А палец – элементарен. Небесный компостер. Удар молнии в песчаную почву мгновенно производит из песка этакое веретенце. На дедовом станке не выточишь.
Я в одиночестве, чтобы ни с кем не делиться, вышагал не один километр. К Дубровке. К Баку! К роднику Винный! Все никак не получалось. На тринадцатом году жизни я нашел этот палец в безжизненном известняке у Ложечки. И видно с тех пор стал пользоваться волшебным свойством кинутого с неба дара. Тогда, кажется, меня и страх-то отпустил. На время. Пока, глупец, я с пальцем не расстался напрочь.
Он отвалился от моей души, как хвост ящерицы. Остался в валенке, под ненужными кознами. Рядом с козном-битой, извлеченной из свирепого быка Сынка. Сынка свалила загадочная болезнь, называемая в народе «диким мясом». Плоть колхозного Сынка роздали по домам. Хотите – ешьте. Кто-то варил…

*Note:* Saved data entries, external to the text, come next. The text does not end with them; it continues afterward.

(** The bound that a comparison is compiled to is read back exactly. *)
Lemma numeral_FormatInt (z : Z) : numeral (FormatInt z) = Some (z # 1).
Proof.
  unfold FormatInt.
  assert (0 <= Z.abs z) as Ha by lia.
  pose proof (numeral_read (z <? 0) (FormatUint (Z.abs z)) [] (Z.abs z) (FormatUint_digits _ Ha) (FormatUint_nonempty _)) as H.
  rewrite app_nil_r, parse_FormatUint in H by done. specialize (H eq_refl). rewrite sign_abs in H.
  rewrite beq_refl, app_nil_r in H. rewrite (@blen_nil ascii) in H. change (pow10 0) with 1%positive in H.
  rewrite <- H. f_equal. destruct (Z.ltb_spec z 0).
  - by replace (Z.abs z) with (- z) by lia.
  - by replace (Z.abs z) with z by lia.
Qed.

Lemma round_half_away_Z (q : Q) (z : Z) : (q == inject_Z z)%Q -> round_half_away q = z.
Proof.
  assert (forall x y, (x == inject_Z y)%Q -> Qfloor (x + (1 # 2)) = y) as Hf.
  { intros x y ->. unfold Qfloor, inject_Z, Qplus. cbn. symmetry. apply (Z.div_unique _ _ _ 1); lia. }
  intros E. unfold round_half_away. destruct (Qnum q <? 0); [|by apply Hf].
  rewrite (Hf (- q)%Q (- z)); [lia|]. by rewrite E, inject_Z_opp.
Qed.

Lemma cast_decimal_exact (p s b : Z) (text : gostring) :
  0 <= s -> - (10 ^ p - 1) <= b <= 10 ^ p - 1 -> numeral text = Some (b # pow10 s) ->
  cast_value (CastDecimal p s) text = (b # pow10 s).
Proof.
  intros Hs Hb E. unfold cast_value. rewrite E. cbn [default].
  rewrite (round_half_away_Z _ b).
  - f_equal. unfold clamp_to. lia.
  - unfold Qeq, Qmult, inject_Z. cbn. rewrite Pos2Z.inj_mul, pow10_pos by done. ring.
Qed.

Lemma cast_bound (c : featureFilterColumn) (b : Z) :
  column_ok c -> fc_kind c = QueryableInteger \/ fc_kind c = QueryableNumber ->
  fst (number_range c) <= b <= snd (number_range c) ->
  (cast_value (number_cast c) (bound_text c b) == b # pow10 (fc_scale c))%Q.
Proof.
  unfold column_ok, number_range, number_cast, bound_text.
  intros Hok [E|E]; rewrite E in *; closed_decide; cbn [fst snd]; intros Hb.
  - destruct Hok as [Hbits ->]. change (pow10 0) with 1%positive.
    assert (2 ^ fc_bits c <= 2 ^ 64) by (apply Z.pow_le_mono_r; lia).
    assert (2 ^ (fc_bits c - 1) <= 2 ^ 63) by (apply Z.pow_le_mono_r; lia).
    destruct (fc_unsigned c); cbn [fst snd] in Hb.
    + rewrite (cast_decimal_exact 20 0 b); [done|lia|lia|apply numeral_FormatInt].
    + unfold cast_value. rewrite numeral_FormatInt. cbn [default id Qnum Qden]. rewrite Z.quot_1_r.
      unfold clamp_to, minInt64, maxInt64. rewrite Z.min_r, Z.max_r by lia. done.
  - rewrite (cast_decimal_exact (fc_precision c) (fc_scale c) b); [done|lia| |apply numeral_decimal_text; lia].
    assert (0 < 10 ^ fc_precision c) by (apply Z.pow_pos_nonneg; lia). destruct (fc_unsigned c); cbn [fst snd] in Hb; lia.
Qed.

Lemma hex_value_digit (d : Z) : 0 <= d < 16 -> hex_value (hex_digit d) = Some d.
Proof.
  intros H. assert (d ∈ seqZ 0 16) as Hd by (apply elem_of_seqZ; lia). revert Hd. clear H. revert d.
  apply Forall_forall. repeat constructor.
Qed.

Lemma UNHEX_EncodeToString (s : gostring) : UNHEX (EncodeToString s) = Some s.
Proof.
  induction s as [|c s IH]; [done|]. unfold EncodeToString in *. cbn [map concat app UNHEX].
  pose proof (code_range c) as Hc. pose proof (Z.div_mod (code c) 16 ltac:(lia)). pose proof (Z.mod_pos_bound (code c) 16 ltac:(lia)).
  rewrite !hex_value_digit by lia. rewrite IH. f_equal. f_equal. rewrite <- (byte_of_code c) at 3. f_equal. lia.
Qed.

(** ** Leaves *)

Definition row_ok (columns : gmap gostring featureFilterColumn) (row : gostring -> mval) : Prop :=
  forall name c, columns !! name = Some c -> in_domain c (row (mc_name (fc_column c))).

Definition public_row (columns : gmap gostring featureFilterColumn) (row : gostring -> mval) (name : gostring) : field_value :=
  match columns !! name with
  | Some c => public_value (row (mc_name (fc_column c)))
  | None => VNull
  end.

Abbreviation mysql_compiled columns := (compiled_to mysql_dialect mysql_value (public_row columns) (row_ok columns)).

Lemma mysql_leaf_compiled (columns : gmap gostring featureFilterColumn) (m : (gostring -> field_value) -> option bool)
    (args : list sql_arg) (e : mysql_leaf) (text : gostring) (args' : list sql_arg) :
  text = mysql_text e -> args' = args ++ mysql_args e ->
  (forall row, row_ok columns row -> mysql_value row e = m (public_row columns row)) ->
  mysql_compiled columns m args (Ok (text, args')).
Proof. intros -> -> H. by exists (PLeaf e). Qed.

Lemma mysql_operator_text_ok (op : FilterCompareOperator) :
  op <> FilterComparisonInvalid -> featureFilterOperator op = Ok (operator_text op).
Proof. intros H. unfold featureFilterOperator. by rewrite comparison_text_valid. Qed.

Lemma domain_number (c : featureFilterColumn) (v : mval) :
  column_ok c -> fc_kind c = QueryableInteger \/ fc_kind c = QueryableNumber -> in_domain c v ->
  v = MyNull
  \/ exists k, v = MyNumber k (fc_scale c) /\ fst (number_range c) <= k <= snd (number_range c).
Proof.
  unfold in_domain, column_ok, number_range.
  intros Hok [E|E] Hv; rewrite E in *; closed_decide; destruct v as [|k s| |]; try done; auto; right; exists k.
  - destruct Hv as [-> Hk], Hok as [_ ->]. split; [done|]. destruct (fc_unsigned c); cbn [fst snd]; lia.
  - destruct Hv as (-> & Hk & Hu). split; [done|]. destruct (fc_unsigned c); cbn [fst snd]; [specialize (Hu eq_refl)|]; lia.
Qed.
(** A literal that was read from the tokens [used]. *)
Definition literal_from (p : parser) (lp : FilterLiteral * parser) : Prop :=
  NewFilterLiteral (fl_kind (fst lp)) (fl_text (fst lp)) = Ok (fst lp)
  /\ exists used, follows p (snd lp) used /\ blen (fl_text (fst lp)) <= text_bytes used.

Lemma literal_new (b f : nat) (p q : parser) (k : FilterScalarType) (text : gostring)
    (used : list token) :
  follows p q used -> blen text <= text_bytes used ->
  outcome b f (literal_from p) (let? l := lift (NewFilterLiteral k text) in Ok (l, q)).
Proof.
  intros Hf Hb. eapply (outcome_bind b f); [apply lift_outcome|done|]. cbn. intros l Hl.
  destruct (NewFilterLiteral_fields _ _ _ Hl) as [Hk Ht]. unfold literal_from. cbn.
  rewrite Hk, Ht. eauto.
Qed.

Ltac pass_guard := match goal with |- outcome _ _ _ (if ?b then fail _ else _) =>
  destruct b eqn:?; [apply outcome_fail|] end.

Lemma temporal_literal_outcome (b f : nat) (k : FilterScalarType) (p : parser) :
  outcome b f (literal_from p) (temporal_literal k p).
Proof.
  unfold temporal_literal. repeat (pass_guard; cbv zeta).
  apply negb_false_iff in Heqb0, Heqb1, Heqb2.
  pose proof (advance_kind _ _ Heqb0 ltac:(done)) as F1.
  pose proof (advance_kind _ _ Heqb1 ltac:(done)) as F2.
  pose proof (advance_kind _ _ Heqb2 ltac:(done)) as F3.
  eapply literal_new; [exact (follows_trans _ _ _ _ _ F1 (follows_trans _ _ _ _ _ F2 F3))|].
  cbn [app text_bytes foldr]. pose proof (blen_nonneg (tk_text (current p))).
  pose proof (blen_nonneg (tk_text (current (advance (advance p))))). lia.
Qed.

Lemma literal_outcome (b f : nat) (p : parser) : outcome b f (literal_from p) (literal p).
Proof.
  unfold literal. pose proof (advance_follows p) as Hadv.
  destruct (tk_kind (current p)) eqn:Ek; try apply outcome_fail.
  - assert (follows p (advance p) [current p]) as F by by apply Hadv.
    pass_guard. destruct (keyword p "TRUE" || keyword p "FALSE") eqn:Eb.
    + eapply literal_new; [exact F|]. cbn [text_bytes foldr]. rewrite asciiBoolean_length; [lia|].
      apply orb_true_iff in Eb. apply orb_true_iff. destruct Eb as [E|E]; apply keyword_name in E; tauto.
    + case_match; [|apply outcome_fail].
      eapply outcome_weaken; [apply (temporal_literal_outcome b f)|done|].
      intros [l q] [Hl (used & Hu & Hb)]. split; [done|]. exists (current p :: used).
      split; [exact (follows_trans _ _ _ _ _ F Hu)|]. cbn [snd text_bytes foldr].
      pose proof (blen_nonneg (tk_text (current p))). unfold text_bytes in Hb. lia.
  - eapply literal_new; [by apply Hadv|]. cbn [text_bytes foldr]. lia.
  - eapply literal_new; [by apply Hadv|]. cbn [text_bytes foldr]. lia.
Qed.
Definition escape_byte (c : ascii) : gostring :=
  if Ascii.eqb c "'" then ["'"%char; "'"%char] else if Ascii.eqb c "\" then ["\"%char; "\"%char] else [c].

Definition escape (v : gostring) : gostring := concat (map escape_byte v).

Definition print_shape (t : shape) : gostring :=
  match fst t with
  | tokenQuotedName => "034"%char :: snd t ++ ["034"%char]
  | tokenString => "'"%char :: escape (snd t) ++ ["'"%char]
  | tokenOpen => B "("
  | tokenClose => B ")"
  | _ => snd t
  end.

Definition print_shapes (ts : list shape) : gostring :=
  concat (map (fun t => print_shape t ++ [" "%char]) ts).

Definition operator_text (o : FilterCompareOperator) : gostring :=
  match o with
  | FilterEqual => B "="
  | FilterNotEqual => B "<>"
  | FilterLess => B "<"
  | FilterLessEqual => B "<="
  | FilterGreater => B ">"
  | FilterGreaterEqual => B ">="
  | FilterComparisonInvalid => []
  end.

Definition name (w : string) : shape := (tokenName, B w).

Definition literal_shapes (l : FilterLiteral) : list shape :=
  match fl_kind l with
  | FilterString => [(tokenString, fl_text l)]
  | FilterNumber => [(tokenNumber, fl_text l)]
  | FilterBoolean => [(tokenName, fl_text l)]
  | FilterDate => [name "DATE"; (tokenOpen, []); (tokenString, fl_text l); (tokenClose, [])]
  | FilterTimestamp => [name "TIMESTAMP"; (tokenOpen, []); (tokenString, fl_text l); (tokenClose, [])]
  | FilterScalarInvalid => []
  end.

Fixpoint node_shapes (n : FilterNode) : list shape :=
  let 'mkNode k o p l b cs := n in
  match k with
  | FilterBooleanConstant => [if b then name "TRUE" else name "FALSE"]
  | FilterCompare => (tokenQuotedName, p) :: (tokenOperator, operator_text o) :: literal_shapes l
  | FilterIsNull => [(tokenQuotedName, p); name "IS"; name "NULL"]
  | FilterIsNotNull => [(tokenQuotedName, p); name "IS"; name "NOT"; name "NULL"]
  | FilterNot => name "NOT" :: concat (map node_shapes cs)
  | FilterAnd | FilterOr =>
      let w := match k with FilterAnd => name "AND" | _ => name "OR" end in
      match map node_shapes cs with
      | [a; c] => (tokenOpen, []) :: a ++ w :: c ++ [(tokenClose, [])]
      | _ => []
      end
  | _ => []
  end.

Definition print_node (n : FilterNode) : gostring := print_shapes (node_shapes n).

(** ** Scanning what was printed *)

(** Text that a string literal can hold: none of the characters the scanner
    refuses, and the printer does not escape. *)
Definition printable_text (v : gostring) : Prop :=
  exists rs, valid_runes rs /\ v = EncodeRunes rs /\ Forall (fun r => bad_string_rune r = false) rs.

Definition keywords : list gostring :=
  map B ["TRUE"; "FALSE"; "true"; "false"; "IS"; "NOT"; "NULL"; "AND"; "OR"; "DATE"; "TIMESTAMP"].

Definition printable_shape (t : shape) : Prop :=
  match fst t with
  | tokenName => snd t ∈ keywords
  | tokenQuotedName => CanReferenceProperty (snd t) = true
  | tokenString => printable_text (snd t) /\ blen (snd t) <= maxLiteralBytes
  | tokenNumber => filterNumberPattern (snd t) <> None /\ blen (snd t) <= maxLiteralBytes
  | tokenOperator => snd t ∈ [B "="; B "<"; B ">"; B "<="; B ">="; B "<>"]
  | tokenOpen | tokenClose => snd t = []
  | tokenEnd | tokenUnsupported => False
  end.

(** The token read from the head of the input, the rest following a space. *)
Definition scans (t : shape) : Prop :=
  forall rest i, exists r w,
    DecodeRune (print_shape t ++ " "%char :: rest) = (r, w) /\ space r = false
    /\ lex_item (print_shape t ++ " "%char :: rest) i r w
       = Ok (mkToken (fst t) (snd t) i, length (print_shape t)).

(** *** String literals *)

Lemma escape_app (u v : gostring) : escape (u ++ v) = escape u ++ escape v.
Proof. unfold escape. by rewrite map_app, concat_app. Qed.

Lemma escape_high (u : gostring) : Forall (fun c => 128 <= code c) u -> escape u = u.
Proof.
  induction 1 as [|c u Hc _ IH]; [done|]. change (escape (c :: u)) with (escape_byte c ++ escape u).
  rewrite IH. unfold escape_byte.
  destruct (Ascii.eqb_spec c "'") as [->|]; [by vm_compute in Hc|].
  destruct (Ascii.eqb_spec c "\") as [->|]; [by vm_compute in Hc|]. done.
Qed.

(** A rune beyond ASCII has no byte that is escaped. *)
Lemma EncodeRune_high (r : Z) :
  valid_rune r = true -> 128 <= r -> Forall (fun c => 128 <= code c) (EncodeRune r).
Proof.
  intros Hv Hr. pose proof (proj1 (valid_rune_iff r) Hv) as [Hb _]. unfold EncodeRune. rewrite Hv.
  pose proof (Z.mod_pos_bound r 64 ltac:(lia)). pose proof (Z.mod_pos_bound (r / 64) 64 ltac:(lia)).
  pose proof (Z.mod_pos_bound (r / 4096) 64 ltac:(lia)).
  pose proof (Z.div_pos r 64 ltac:(lia) ltac:(lia)). pose proof (Z.div_pos r 4096 ltac:(lia) ltac:(lia)).
  pose proof (Z.div_pos r 262144 ltac:(lia) ltac:(lia)).
  destruct (Z.ltb_spec r 128); [lia|].
  destruct (Z.ltb_spec r 0x800).
  { assert (r / 64 < 32) by (apply Z.div_lt_upper_bound; lia).
    repeat constructor; rewrite code_byte_of; lia. }
  destruct (Z.ltb_spec r 0x10000).
  { assert (r / 4096 < 16) by (apply Z.div_lt_upper_bound; lia).
    repeat constructor; rewrite code_byte_of; lia. }
  assert (r / 262144 < 8) by (apply Z.div_lt_upper_bound; lia).
  repeat constructor; rewrite code_byte_of; lia.
Qed.

(** One rune of a literal is read back from its escaped form. *)
Lemma quoted_step_rune (start i : Z) (r : Z) (s value : gostring) :
  valid_rune r = true -> bad_string_rune r = false ->
  escape (EncodeRune r) ++ s <> []
  /\ quoted_step start i (escape (EncodeRune r) ++ s) value
     = Ok (false, value ++ EncodeRune r, length (escape (EncodeRune r))).
Proof.
  intros Hv Hbad. destruct (Z.lt_ge_cases r 128) as [Hr|Hr].
  - pose proof (proj1 (valid_rune_iff r) Hv) as [Hb _].
    rewrite EncodeRune_ascii by lia. unfold escape. cbn [map concat]. unfold escape_byte.
    destruct (Ascii.eqb_spec (byte_of r) "'") as [E|E1].
    { rewrite E. split; [done|]. reflexivity. }
    destruct (Ascii.eqb_spec (byte_of r) "\") as [E|E2].
    { rewrite E. split; [done|]. reflexivity. }
    cbn [app]. split; [done|]. unfold quoted_step.
    rewrite DecodeRune_ascii by (rewrite code_byte_of by lia; lia). rewrite code_byte_of by lia.
    destruct (Z.eqb_spec r 39) as [->|_]; [done|]. destruct (Z.eqb_spec r 92) as [->|_]; [done|].
    rewrite Hbad, EncodeRune_ascii by lia. done.
  - rewrite escape_high by by apply EncodeRune_high.
    pose proof (EncodeRune_nonempty r). split; [by destruct (EncodeRune r)|].
    unfold quoted_step. rewrite DecodeRune_EncodeRune by done.
    destruct (Z.eqb_spec r 39) as [->|_]; [lia|]. destruct (Z.eqb_spec r 92) as [->|_]; [lia|].
    by rewrite Hbad.
Qed.

Lemma quoted_loop_print (rs : list Z) (rest value : gostring) (fuel : nat) (start i : Z) :
  valid_runes rs -> Forall (fun r => bad_string_rune r = false) rs ->
  blen (value ++ EncodeRunes rs) <= maxLiteralBytes ->
  (length (escape (EncodeRunes rs)) < fuel)%nat ->
  quoted_loop fuel start i (escape (EncodeRunes rs) ++ "'"%char :: " "%char :: rest) value
  = Ok (value ++ EncodeRunes rs, S (length (escape (EncodeRunes rs)))).
Proof.
  intros Hv. revert fuel i value. induction Hv as [|r rs Hr Hv IH]; intros fuel i value Hbad Hl Hf.
  - destruct fuel as [|fuel]; [cbn in Hf; lia|]. cbn. by rewrite app_nil_r.
  - apply Forall_cons in Hbad as [Hb Hbad].
    rewrite EncodeRunes_cons, escape_app, <- app_assoc in *. rewrite length_app in Hf.
    destruct (quoted_step_rune start i r (escape (EncodeRunes rs) ++ "'"%char :: " "%char :: rest)
                value Hr Hb) as [Hne Hstep].
    rewrite app_assoc in Hl. rewrite blen_app in Hl. pose proof (blen_nonneg (EncodeRunes rs)).
    destruct fuel as [|fuel]; [lia|].
    destruct (escape (EncodeRune r) ++ escape (EncodeRunes rs) ++ "'"%char :: " "%char :: rest)
      as [|c s] eqn:Es; [done|]. cbn [quoted_loop]. rewrite Hstep. cbn [rbind].
    rewrite (proj2 (Z.ltb_ge _ _)) by lia. rewrite <- Es, drop_app_length, IH; [|done|rewrite blen_app; lia|].
    + cbn [rbind]. rewrite <- app_assoc, length_app. f_equal. f_equal. lia.
    + assert (1 <= length (escape (EncodeRune r)))%nat; [|lia].
      pose proof (EncodeRune_nonempty r). destruct (EncodeRune r) as [|c0 u]; [done|].
      change (escape (c0 :: u)) with (escape_byte c0 ++ escape u). rewrite length_app.
      unfold escape_byte. repeat case_match; cbn; lia.
Qed.

(** *** Numbers *)

Lemma byte_at_drop (s t : gostring) (i : nat) (c : ascii) :
  drop i s = t -> byte_at s i c = match t with d :: _ => Ascii.eqb d c | [] => false end.
Proof.
  intros <-. unfold byte_at. replace (s !! i) with (drop i s !! 0%nat)
    by (by rewrite lookup_drop, Nat.add_0_r).
  destruct (drop i s) as [|d u]; [done|]. cbn.
  destruct (Ascii.eqb_spec d c) as [->|]; [by apply bool_decide_eq_true|].
  apply bool_decide_eq_false. naive_solver.
Qed.

Lemma digit_run_stop (s : gostring) (c : ascii) (t : gostring) :
  is_digit c = false ->
  digit_run (s ++ c :: t) = (fst (digit_run s), snd (digit_run s) ++ c :: t).
Proof.
  intros Hc. induction s as [|d s IH]; cbn; [by rewrite Hc|].
  destruct (is_digit d); [|done]. rewrite IH. by destruct (digit_run s).
Qed.

Lemma drop_sign_split (s t : gostring) (c : ascii) :
  skip_sign [c] = 0%nat -> exists sg, s = sg ++ drop_sign s /\ skip_sign (s ++ c :: t) = length sg.
Proof.
  intros Hc. destruct s as [|d s]; [by exists []|]. cbn.
  destruct (Ascii.eqb d "+" || Ascii.eqb d "-"); [by exists [d]|by exists []].
Qed.

(** Skip a sign and digits: the position after them and what follows. *)
Lemma skip_number (x pre s rest : gostring) (i : nat) :
  x = pre ++ s ++ " "%char :: rest -> i = length pre ->
  let '(d, r) := digit_run s in
  (i + skip_digits (drop i x) = length (pre ++ d))%nat /\ x = (pre ++ d) ++ r ++ " "%char :: rest.
Proof.
  intros -> ->. unfold skip_digits. rewrite drop_app_length.
  rewrite digit_run_stop by done. cbn [fst].
  pose proof (digit_run_app s) as Hs. destruct (digit_run s) as [d r]. cbn [fst snd] in *.
  rewrite length_app. split; [done|]. rewrite Hs. by rewrite <- !app_assoc.
Qed.

Lemma drop_pre (pre s : gostring) (i : nat) : i = length pre -> drop i (pre ++ s) = s.
Proof. intros ->. apply drop_app_length. Qed.

(** The fraction and the exponent phase of numberEnd. *)
Lemma skip_fraction (x pre r rest : gostring) (i : nat) :
  x = pre ++ r ++ " "%char :: rest -> i = length pre ->
  exists d, (if byte_at x i "." then i + 1 + skip_digits (drop (i + 1) x) else i)%nat = length (pre ++ d)
            /\ x = (pre ++ d) ++ snd (fraction_part r) ++ " "%char :: rest
            /\ r = d ++ snd (fraction_part r).
Proof.
  intros Hx ->. rewrite (byte_at_drop x (r ++ " "%char :: rest)) by (rewrite Hx; by apply drop_pre).
  destruct r as [|c r]; cbn [app fraction_part]; [by exists []; rewrite app_nil_r|].
  destruct (Ascii.eqb_spec c ".") as [->|_]; [|by exists []; rewrite app_nil_r].
  assert (x = (pre ++ ["."%char]) ++ r ++ " "%char :: rest) as Hx' by (by rewrite Hx, <- app_assoc).
  pose proof (skip_number x (pre ++ ["."%char]) r rest (length pre + 1) Hx'
                ltac:(by rewrite length_app)) as H.
  pose proof (digit_run_app r) as Hr. destruct (digit_run r) as [d r']. cbn [fst snd] in *.
  exists ("."%char :: d). destruct H as [Hi Hx2]. rewrite <- app_assoc in Hi.
  split_and!; [exact Hi| |by rewrite Hr]. rewrite Hx2. by rewrite <- !app_assoc.
Qed.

А потом – другие интересы, иные страсти. Любовь, «жисть». Но все мои страсти кто-то невидимый стал гасить. Я увлекался, потом опять гас. И смирялся. И стал бояться всего, даже своих соплей. Однако вру. Сам себе вру. Бывал и счастлив. В последней раз – порывистой любовью. Без оглядки, без боязни.
Мы со своей чудесной женушкой спали на овчинном тулупе, чем-то напоминавшем те «две овчины», сданные в детстве дяде Скряге.
Мы обнимались так, как будто нас кто-то хотел растащить. И нас точно пытались разодрать. Дудки! Чем больше растаскивали, тем яростнее мы прижимались друг к другу.
Прошло всего ничего, два раза глазами хлопнули. И оба оступились. Приняли скользкую, бархатисто бурую моль за бабочку. И она нагло начала жрать тулуп, на котором мы вольготно спали после крепких объятий. Пришлось выкинуть овчину на помойку.
Женушка обладала отличным от всех женщин свойством. На разделочной доске она мелко крошила лук и морковку. Слева – горький лук, справа – сладкую морковку.
После того как мы брезгливо, взяв за рукава, отнесли изрешеченный молью тулуп, жена стала крошить лук и морковку крупно. И от этого я часто принимал морковь за лук, а лук – за морковь.